The Japan Atomic Energy Agency (JAEA) has conducted technological tests with test reactors of U.S. institutes, such as the Idaho National Laboratory. But in matters such as test reactor time schedules, the needs of the U.S. side are given priority, which limits availability for the Japanese side and affects its plans.
Therefore, the Agency for Natural Resources and Energy assigned the JAEA to establish a new research base over a three-year period by the end of fiscal 2024, at a cost of about ¥110 million.
It was decided to establish the research base within Tohoku University’s Research Center for Accelerator and Radioisotope Science. With the new base, the government aims to enable Japan to conduct technological tests with test reactors in Japan as well as in the United States.
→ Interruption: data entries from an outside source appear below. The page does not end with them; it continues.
Lemma x_get_token_value (Q : ustring → GraphQlExecutor → Prop) :
  (∀ v, Q v s) → xsafe ⟨get_token_value⟩ Q s.
Proof.
  intros HQ. apply (wp_base_pure _ (λ _, True)); [|auto]. intros; apply get_token_value_parses; auto.
Qed.

Lemma x_get_token_location (Q : Location → GraphQlExecutor → Prop) :
  (∀ v, Q v s) → xsafe ⟨get_token_location⟩ Q s.
Proof.
  intros HQ. apply (wp_base_pure _ (λ _, True)); [|auto]. intros K HK.
  unfold get_token_location. repeat wp_step. auto.
Qed.

Lemma x_get_text m (Q : ustring → GraphQlExecutor → Prop) :
  (∃ i n, m = (s ← get; source_substr i (n s))) → (∀ v, Q v s) → xsafe ⟨⟨m⟩⟩ Q s.
Proof.
  intros (i & n & ->) HQ. apply (wp_base_pure _ (λ _, True)); [|auto]. intros K HK.
  unfold source_substr. repeat wp_step; [apply parse_exn_range|].
  replace (put_sub _ _) with (parser s) by (simpl; by destruct (parser s)). by apply HK.
Qed.

Lemma x_CreateSyntax k (Q : Syntax → GraphQlExecutor → Prop) :
  (∀ v, Q v s) → xsafe ⟨CreateSyntax k⟩ Q s.
Proof.
  intros HQ. apply (wp_base_pure _ (λ _, True)); [|auto]. intros; apply CreateSyntax_parses; auto.
Qed.

Lemma x_FinishSyntax x (Q : Syntax → GraphQlExecutor → Prop) :
  (∀ v, Q v s) → xsafe ⟨FinishSyntax x⟩ Q s.
Proof.
  intros HQ. apply (wp_base_pure _ (λ _, True)); [|auto]. intros; apply FinishSyntax_parses; auto.
Qed.

Lemma x_create_name v (Q : Name → GraphQlExecutor → Prop) :
  (∀ n, identifier n = v → Q n s) → xsafe ⟨create_name v⟩ Q s.
Proof.
  intros HQ. apply (wp_base_pure _ (λ n, identifier n = v)); [|auto].
  intros; apply create_name_parses; auto.
Qed.

Lemma x_get_location x (Q : Location → GraphQlExecutor → Prop) :
  (∀ l, Q l s) → xsafe ⟨get_location_from_syntax x⟩ Q s.
Proof.
  intros HQ. apply (wp_base_pure _ (λ _, True)); [|auto].
  intros K HK. eapply get_location_parses; [apply Hok|auto].
Qed.
(** A field of the type on the top of the stack. *)
Lemma parse_defined_field_spec selections token_value fd s :
  xok s → (S (xextent s) - xat s < fuel)%nat →
  xsafe (parse_defined_field nested selections token_value fd)
    (λ r s', steps s s' ∧ (xreported s' = xreported s →
      ∃ x, r = inl (selections ++ [x]) ∧ current_object_types s' = current_object_types s ∧
        heap s' = heap s ∧
        ∀ p d o fs h references, heap s `prefix_of` h →
          forward_fragment_references s' `prefix_of` references →
          heap s !! p = Some (NDecl d) → as_object_like d = Some o → fields o = Some fs →
          find token_value fs = Some fd →
          selection_ok (symbols s) (directive_definitions s) h references (Assigned (Some p)) x)) s.
Proof.
  intros Hok Hf. unfold parse_defined_field. do 6 xstep. rename p' into p0.
  xcall field_names_spec; [xside|done|]. intros names ? (p1 & -> & Hp1 & Hnames). simpl in Hp1.
  do 2 xstep. rename p' into p2. assert (Hp2 : xparses (parser s) p2) by xparses_chain.
  xcall field_arguments_spec; [xside|]. intros parsed s2 [Hs2 Hargs].
  assert (Hs02 : reads_values s s2)
    by (etransitivity; [by apply (values_set_parser _ p2)|exact Hs2]).
  assert (Hok2 : xok s2) by (by eapply steps_ok, values_steps).
  xcall parse_directives__spec; [done|]. intros ds s3 [Hs3 Hds].
  assert (Hs03 : reads_values s s3) by (by etransitivity).
  assert (Hok3 : xok s3) by (by eapply steps_ok, values_steps).
  xcall parse_field_selection_set_spec; [done|xarith|]. intros r s4 [Hs4 Hset].
  assert (Hst : steps s s4) by (by etransitivity; [apply values_steps|]).
  xstep; wp_step; [split; [done|intros Hrep; destruct Hset as [? _]; [xarith|congruence]]|].
  split; [done|]. intros Hrep. eexists. split; [done|].
  assert (Hrep2 : xreported s2 = xreported (set_parser p2 s)) by xarith.
  assert (Hrep3 : xreported s3 = xreported s2) by xarith.
  destruct Hset as (_ & Hstack & Hheap & Hset); [xarith|].
  pose proof (values_heap _ _ Hs03 ltac:(xarith)) as Hh3.
  split_and!; [by rewrite Hstack, (values_stack _ _ Hs03)|congruence|].
  intros p d o fs h references Hh Href Hp Ho Hfs Hfd.
  pose proof (values_heap _ _ Hs02 ltac:(xarith)) as Hh2.
  rewrite Hh2, (steps_symbols _ _ (values_steps _ _ Hs02)),
    (steps_definitions _ _ (values_steps _ _ Hs02)) in Hds.
  rewrite Hh3, (steps_symbols _ _ (values_steps _ _ Hs03)),
    (steps_definitions _ _ (values_steps _ _ Hs03)) in Hset.
  eapply field_ok; [by eapply prefix_lookup_Some|done..| | |].
  - by apply Hargs.
  - by apply Hds.
  - intros set' Hset'. by apply Hset.
Qed.

Lemma parse_field_spec selections s :
  xok s → (S (xextent s) - xat s < fuel)%nat →
  xsafe (parse_field nested selections) (selection_read s selections) s.
Proof.
  intros Hok Hf. unfold parse_field. repeat xstep.
  rename a into o, a0 into fs, p into q.
  destruct (find v fs) as [fd|] eqn:Efd; [|repeat xstep; rejected].
  xcall parse_defined_field_spec; [done..|]. intros r' s1 [Hs1 Hr]. split; [done|].
  intros Hrep. destruct (Hr Hrep) as (x & -> & Hst & Hh & Hx). exists x. split_and!; [done..|].
  intros top rest' h references Ht Hp Href.
  assert (top = Assigned (Some q)) as -> by congruence. by eapply Hx.
Qed.

(** The selections found since [s], in a state later on. *)
Definition selections_hold (s : GraphQlExecutor) (selections : list Selection)
    (s1 : GraphQlExecutor) : Prop :=
  ∀ top rest h references, current_object_types s = top :: rest →
    heap s `prefix_of` h → forward_fragment_references s1 `prefix_of` references →
    Forall (selection_ok (symbols s) (directive_definitions s) h references top) selections.

Definition selecting (s : GraphQlExecutor) (selections : list Selection) (s1 : GraphQlExecutor) :
    Prop :=
  steps s s1 ∧ (xreported s1 = xreported s →
    current_object_types s1 = current_object_types s ∧ heap s1 = heap s ∧
    selections_hold s selections s1).

Definition selections_done (s : GraphQlExecutor) (r : option (list Selection))
    (s' : GraphQlExecutor) : Prop :=
  steps s s' ∧ (xreported s' = xreported s → ∃ selections top rest,
    r = Some selections ∧ current_object_types s = top :: rest ∧
    current_object_types s' = rest ∧ heap s' = heap s ∧ selections_hold s selections s').

Lemma selecting_more s selections s1 p0 r s2 :
  selecting s selections s1 → xparses (parser s1) p0 → (xat s1 < cursor p0)%nat →
  selection_read (set_parser p0 s1) selections r s2 →
  match r with
  | inl a' => selecting s a' s2 ∧ xextent s2 = xextent s1 ∧ (xat s1 < xat s2 ≤ S (xextent s2))%nat
  | inr b => selections_done s b s2
  end.
Proof.
  intros [Hs1 Hsel] Hp0 Hlt [Hs2 Hr].
  assert (Hst : steps s s2).
  { etransitivity; [done|]. etransitivity; [by apply (steps_set_parser _ p0)|done]. }
  destruct r as [sels|b].
  - split_and!; [|xarith..]. split; [done|]. intros Hrep.
    destruct Hr as (x & [= ->] & Hstk & Hh & Hx); [xarith|].
    destruct Hsel as (Hstk1 & Hh1 & Hsel); [xarith|]. simpl in *.
    split_and!; [congruence..|]. intros top rest h references Ht Hp Href.
    apply Forall_app. split.
    + eapply Hsel; [done|done|]. etransitivity; [|done]. exact (steps_references _ _ Hs2).
    + constructor; [|constructor].
      rewrite (steps_symbols _ _ Hs1), (steps_definitions _ _ Hs1) in Hx.
      eapply (Hx top rest); congruence.
  - split; [done|]. intros Hrep. by destruct Hr as (x & ? & _); [xarith|].
Qed.

Lemma parse_selections_spec s :
  xok s → (S (xextent s) - xat s < S fuel)%nat →
  xsafe (parse_selections nested) (selections_done s) s.
Proof.
  intros Hok Hf. unfold parse_selections.
  apply (wp_executor_loop (λ selections s1, selecting s selections s1)).
  { split; [by apply steps_refl|]. intros _. split_and!; [done..|]. constructor. }
  intros selections s1 Hsel. pose proof (proj1 Hsel) as Hs1.
  assert (Hok1 : xok s1) by (by eapply steps_ok).
  xstep. xstep. xstep. xstep. rename p' into p0.
  destruct token; xtidy; try solve [repeat xstep; rejected].
  - eapply wp_mono; [eapply parse_field_spec; [xside|xarith]| |done].
    intros r s2 Hr. by eapply selecting_more.
  - (* a closing brace *)
    unfold pop_object_type. xstep. wp_step. wp_step. simpl.
    destruct (current_object_types s1) as [|top rest] eqn:Et; repeat xstep; [done|].
    split; [etransitivity; [done|]; etransitivity; [by apply (steps_set_parser _ p0)|];
            apply steps_push; xside|].
    intros Hrep. destruct Hsel as [_ Hsel].
    destruct Hsel as (Hstk & Hh & Hsel); [xarith|]. exists selections, top, rest.
    split_and!; [done|congruence|done|done|exact Hsel].
  - eapply wp_mono; [eapply parse_ellipses_spec; [xside|xarith]| |done].
    intros r s2 Hr. by eapply selecting_more.
  - (* the end of the document *)
    destruct selections; repeat xstep; rejected.
Qed.
End nested.

Lemma parse_selection_set_after_open_brace_spec fuel s :
  xok s → (S (xextent s) - xat s < fuel)%nat →
  xsafe (parse_selection_set_after_open_brace fuel) (set_read s) s.
Proof.
  revert s. induction fuel as [|fuel IH]; intros s Hok Hf; [lia|]. simpl. xstep. xstep.
  xcall parse_selections_spec; [exact IH|done|done|].
  intros [selections|] s1 [Hs1 Hsel]; repeat xstep.
  - split; [done|]. intros Hrep.
    destruct (Hsel Hrep) as (sels & top & rest & [= <-] & Ht & Hr & Hh & Hall).
    eexists _, top, rest. split_and!; [done..|]. intros h references Hp Href. constructor.
    by eapply Hall.
  - split; [done|]. intros Hrep. by destruct (Hsel Hrep) as (sels & top & rest & ? & _).
Qed.

Lemma parse_selection_set_after_open_brace__spec s :
  xok s → xsafe parse_selection_set_after_open_brace_ (set_read s) s.
Proof.
  intros Hok. unfold parse_selection_set_after_open_brace_. xstep. xstep.
  apply parse_selection_set_after_open_brace_spec; [done|].
  unfold executor_fuel, parse_fuel, scan_fuel. lia.
Qed.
The JAEA will build equipment to reproduce the high-temperature and high-pressure conditions inside nuclear reactors at the university’s center.
The testing equipment will expose pieces of the cladding material used for a fuel rod to radiation to check how the material will deteriorate and become eroded.
The government expects to obtain the first data from the technological tests by the end of fiscal 2025.
When the new research base begins operating, it is possible that it will be able to obtain test data within several months, while it takes three to four years to do so with test reactors in the United States.
The government also aims to continue technological tests in the United States in parallel with tests in Japan.
Under the government’s current plan, introduction of the new type of nuclear fuel rods in nuclear power plants will begin in 2035 or later, but the government is eyeing doing so earlier.
Yasutaka Soma, assistant principal researcher of the development team, said, “By efficiently utilizing the research base, we want to build a framework for autonomously advancing the development of ATFs.”
In the accident at the Fukushima No. 1 nuclear power plant following the Great East Japan Earthquake in 2011, cladding tubes containing uranium fuel caused chemical reactions with water vapor that generated huge volumes of hydrogen gas. As a result, hydrogen explosions occurred in the nuclear plant.
Based on that lesson, research and development projects to deter such hydrogen explosions started worldwide.
As for new materials to make cladding tubes, Japanese researchers are investigating two options. One is to coat the currently used zirconium alloy with chrome. The other is switching to stainless steel or ceramics instead of the zirconium alloy.